Brent crude oil for September settlement rose as much as $1.48, or 1.2 percent, to $126 a barrel on London's ICE Futures Europe exchange, and traded at $125.87 at 10:23 a.m. London time.
The attacks occurred at 1:15 a.m. local time, MEND spokesman Jomo Gbomo said in the statement. Assaults on Nigerian oil facilities have cut output by 20 percent since 2006 and reduced the country to Africa's second-largest producer after Angola.
This year's 30 percent climb in oil led to an 85 percent decline in first-quarter profit at Ryanair Holdings Plc, Europe's biggest discount airline.

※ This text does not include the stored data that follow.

Lemma append_assoc (a b c : string) : (a ++ b) ++ c = a ++ b ++ c.
Proof.
  induction a as [|d a IH]; cbn; [reflexivity | now rewrite IH].
Qed.

Lemma lastSegmentFrom_spec (s segment : string) :
  hasSlash segment = false ->
  hasSlash (lastSegmentFrom segment s) = false /\
  exists before, segment ++ s = before ++ lastSegmentFrom segment s.
Proof.
  revert segment. induction s as [|c s IH]; intros segment Hseg; cbn [lastSegmentFrom].
  - split; [exact Hseg|]. exists "". now rewrite append_nil_r.
  - destruct (Ascii.eqb c "/"%char) eqn:Hc.
    + destruct (IH "" eq_refl) as [Hno [before Hbefore]]. split; [exact Hno|].
      exists (segment ++ String c before). cbn in Hbefore.
      rewrite append_assoc. cbn. now rewrite <- Hbefore.
    + destruct (IH (segment ++ String c "")) as [Hno [before Hbefore]].
      * now rewrite hasSlash_snoc, Hseg, Hc.
      * split; [exact Hno|]. exists before.
        rewrite <- Hbefore, append_assoc. reflexivity.
Qed.

Lemma listItems_positions (features : list (string * string)) :
  forall index,
    map (field "position") (listItems index features) =
    map (fun k => Number (inject_Z (Z.of_nat k + 1))) (seq index (List.length features)) /\
    map (field "name") (listItems index features) = map (fun f => Str (fst f)) features.
Proof.
  induction features as [|[title description] features IH]; intros index;
    [split; reflexivity|].
  destruct (IH (S index)) as [Hpos Hname].
  cbn [listItems map seq List.length fst]. rewrite Hpos, Hname. split; reflexivity.
Qed.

Other carriers, led by UAL Corp.'s United Airlines, have cut fleets because of fuel costs.
Iran, Israel
Prices had risen to an all-time high on speculation supplies from the Middle East may be disrupted should Iran's nuclear work prompt Israel or the U.S. to resort to military action.
Still, oil has tumbled about $23 a barrel from the record $147.27 a reached on July 11 on concern that record prices have cut demand for fuel in the U.S., the world's largest energy consumer.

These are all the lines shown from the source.